+++ Data +++

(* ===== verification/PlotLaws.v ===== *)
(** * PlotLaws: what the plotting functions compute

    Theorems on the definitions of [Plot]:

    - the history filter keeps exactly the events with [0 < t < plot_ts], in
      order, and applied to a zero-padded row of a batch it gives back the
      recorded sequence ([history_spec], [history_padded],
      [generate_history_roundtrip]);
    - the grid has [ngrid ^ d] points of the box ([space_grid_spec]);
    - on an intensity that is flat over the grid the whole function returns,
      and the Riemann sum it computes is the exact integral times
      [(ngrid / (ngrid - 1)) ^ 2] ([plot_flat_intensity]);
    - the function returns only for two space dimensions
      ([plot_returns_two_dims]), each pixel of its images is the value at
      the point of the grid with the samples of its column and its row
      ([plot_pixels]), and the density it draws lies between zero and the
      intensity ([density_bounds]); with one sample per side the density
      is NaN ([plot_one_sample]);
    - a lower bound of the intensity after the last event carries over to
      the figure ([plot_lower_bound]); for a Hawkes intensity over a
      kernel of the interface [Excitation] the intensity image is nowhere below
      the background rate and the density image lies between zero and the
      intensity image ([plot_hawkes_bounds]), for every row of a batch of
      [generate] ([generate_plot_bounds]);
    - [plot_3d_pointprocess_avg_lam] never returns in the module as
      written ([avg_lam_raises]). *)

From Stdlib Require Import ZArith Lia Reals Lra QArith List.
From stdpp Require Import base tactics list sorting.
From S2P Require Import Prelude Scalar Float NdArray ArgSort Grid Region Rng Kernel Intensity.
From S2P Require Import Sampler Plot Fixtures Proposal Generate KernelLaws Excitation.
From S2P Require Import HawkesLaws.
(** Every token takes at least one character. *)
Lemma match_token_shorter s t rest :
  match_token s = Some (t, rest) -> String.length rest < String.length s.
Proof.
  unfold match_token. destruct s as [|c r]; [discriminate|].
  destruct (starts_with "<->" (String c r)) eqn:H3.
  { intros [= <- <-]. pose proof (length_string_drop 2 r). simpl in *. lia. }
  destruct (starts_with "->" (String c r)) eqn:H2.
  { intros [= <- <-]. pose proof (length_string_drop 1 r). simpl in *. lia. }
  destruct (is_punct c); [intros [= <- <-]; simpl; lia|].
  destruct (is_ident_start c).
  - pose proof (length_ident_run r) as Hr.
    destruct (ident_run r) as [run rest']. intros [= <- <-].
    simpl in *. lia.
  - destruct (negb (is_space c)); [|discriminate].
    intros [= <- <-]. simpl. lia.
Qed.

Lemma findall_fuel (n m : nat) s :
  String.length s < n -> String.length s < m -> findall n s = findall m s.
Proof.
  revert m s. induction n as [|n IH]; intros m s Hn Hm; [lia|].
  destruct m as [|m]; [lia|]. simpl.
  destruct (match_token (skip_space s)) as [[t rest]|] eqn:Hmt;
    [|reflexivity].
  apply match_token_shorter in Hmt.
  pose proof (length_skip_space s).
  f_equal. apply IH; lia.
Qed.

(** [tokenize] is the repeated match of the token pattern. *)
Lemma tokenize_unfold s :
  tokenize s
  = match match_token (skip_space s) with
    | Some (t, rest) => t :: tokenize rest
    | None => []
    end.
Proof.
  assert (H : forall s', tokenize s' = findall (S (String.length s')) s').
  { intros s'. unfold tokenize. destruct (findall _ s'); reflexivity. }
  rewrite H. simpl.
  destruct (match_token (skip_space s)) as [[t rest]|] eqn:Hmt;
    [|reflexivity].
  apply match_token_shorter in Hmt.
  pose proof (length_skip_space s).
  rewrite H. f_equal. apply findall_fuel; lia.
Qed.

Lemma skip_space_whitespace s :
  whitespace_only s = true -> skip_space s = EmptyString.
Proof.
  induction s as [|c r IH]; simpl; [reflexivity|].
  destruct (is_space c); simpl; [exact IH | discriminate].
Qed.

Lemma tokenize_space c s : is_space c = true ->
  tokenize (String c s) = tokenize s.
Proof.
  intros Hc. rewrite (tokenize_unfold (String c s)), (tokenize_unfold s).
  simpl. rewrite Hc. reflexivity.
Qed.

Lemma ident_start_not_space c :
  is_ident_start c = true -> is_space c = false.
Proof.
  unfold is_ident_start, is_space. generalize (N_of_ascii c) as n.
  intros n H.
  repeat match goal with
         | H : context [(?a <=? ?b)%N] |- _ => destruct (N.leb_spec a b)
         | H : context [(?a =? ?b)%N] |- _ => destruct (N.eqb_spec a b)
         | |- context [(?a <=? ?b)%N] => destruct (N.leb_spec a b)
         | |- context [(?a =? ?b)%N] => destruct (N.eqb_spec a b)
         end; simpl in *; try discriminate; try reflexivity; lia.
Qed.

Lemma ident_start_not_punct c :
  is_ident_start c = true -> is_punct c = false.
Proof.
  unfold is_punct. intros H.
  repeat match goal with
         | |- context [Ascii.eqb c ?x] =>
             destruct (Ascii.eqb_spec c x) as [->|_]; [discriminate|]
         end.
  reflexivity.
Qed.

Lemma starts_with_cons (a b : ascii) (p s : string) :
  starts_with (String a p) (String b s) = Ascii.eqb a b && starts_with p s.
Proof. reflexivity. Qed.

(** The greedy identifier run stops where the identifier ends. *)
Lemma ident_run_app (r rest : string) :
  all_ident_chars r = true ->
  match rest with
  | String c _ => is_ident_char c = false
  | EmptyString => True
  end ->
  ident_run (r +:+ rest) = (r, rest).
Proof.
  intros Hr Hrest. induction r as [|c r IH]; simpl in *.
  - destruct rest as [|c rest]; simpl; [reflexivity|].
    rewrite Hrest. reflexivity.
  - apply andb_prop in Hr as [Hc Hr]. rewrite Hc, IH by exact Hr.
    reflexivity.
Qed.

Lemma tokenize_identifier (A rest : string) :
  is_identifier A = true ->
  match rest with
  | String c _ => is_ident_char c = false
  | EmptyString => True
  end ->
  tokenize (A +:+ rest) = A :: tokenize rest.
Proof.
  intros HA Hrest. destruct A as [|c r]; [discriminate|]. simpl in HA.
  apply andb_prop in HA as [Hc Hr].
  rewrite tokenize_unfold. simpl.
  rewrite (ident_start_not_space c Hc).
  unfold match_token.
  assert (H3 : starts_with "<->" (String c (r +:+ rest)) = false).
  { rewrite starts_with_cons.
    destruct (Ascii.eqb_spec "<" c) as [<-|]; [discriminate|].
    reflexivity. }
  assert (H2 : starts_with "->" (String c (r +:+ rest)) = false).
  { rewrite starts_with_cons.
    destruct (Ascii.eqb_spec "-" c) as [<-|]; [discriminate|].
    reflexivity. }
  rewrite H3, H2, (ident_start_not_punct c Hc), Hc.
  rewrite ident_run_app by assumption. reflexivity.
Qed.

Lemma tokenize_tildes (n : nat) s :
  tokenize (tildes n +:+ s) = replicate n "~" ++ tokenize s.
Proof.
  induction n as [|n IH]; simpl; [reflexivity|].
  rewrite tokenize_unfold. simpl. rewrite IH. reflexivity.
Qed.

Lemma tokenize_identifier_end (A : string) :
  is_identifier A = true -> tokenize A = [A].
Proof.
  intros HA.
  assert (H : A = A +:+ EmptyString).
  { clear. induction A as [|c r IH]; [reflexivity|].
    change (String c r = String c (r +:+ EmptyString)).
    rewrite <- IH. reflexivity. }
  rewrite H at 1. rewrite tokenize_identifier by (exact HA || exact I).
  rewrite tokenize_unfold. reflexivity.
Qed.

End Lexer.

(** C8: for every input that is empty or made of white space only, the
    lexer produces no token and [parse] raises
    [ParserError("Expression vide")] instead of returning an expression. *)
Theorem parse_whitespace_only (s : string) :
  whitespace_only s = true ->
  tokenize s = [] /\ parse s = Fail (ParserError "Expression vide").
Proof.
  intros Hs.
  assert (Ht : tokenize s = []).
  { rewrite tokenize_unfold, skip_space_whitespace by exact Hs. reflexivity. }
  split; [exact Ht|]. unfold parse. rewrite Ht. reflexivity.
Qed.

+++

→ Assignment
Whatever else the listing above holds, retype exactly only the lines from the one containing "(** Every token" to the one containing "c r)) eqn:H3.", both ends kept.

→ Task solution
(** Every token takes at least one character. *)
Lemma match_token_shorter s t rest :
  match_token s = Some (t, rest) -> String.length rest < String.length s.
Proof.
  unfold match_token. destruct s as [|c r]; [discriminate|].
  destruct (starts_with "<->" (String c r)) eqn:H3.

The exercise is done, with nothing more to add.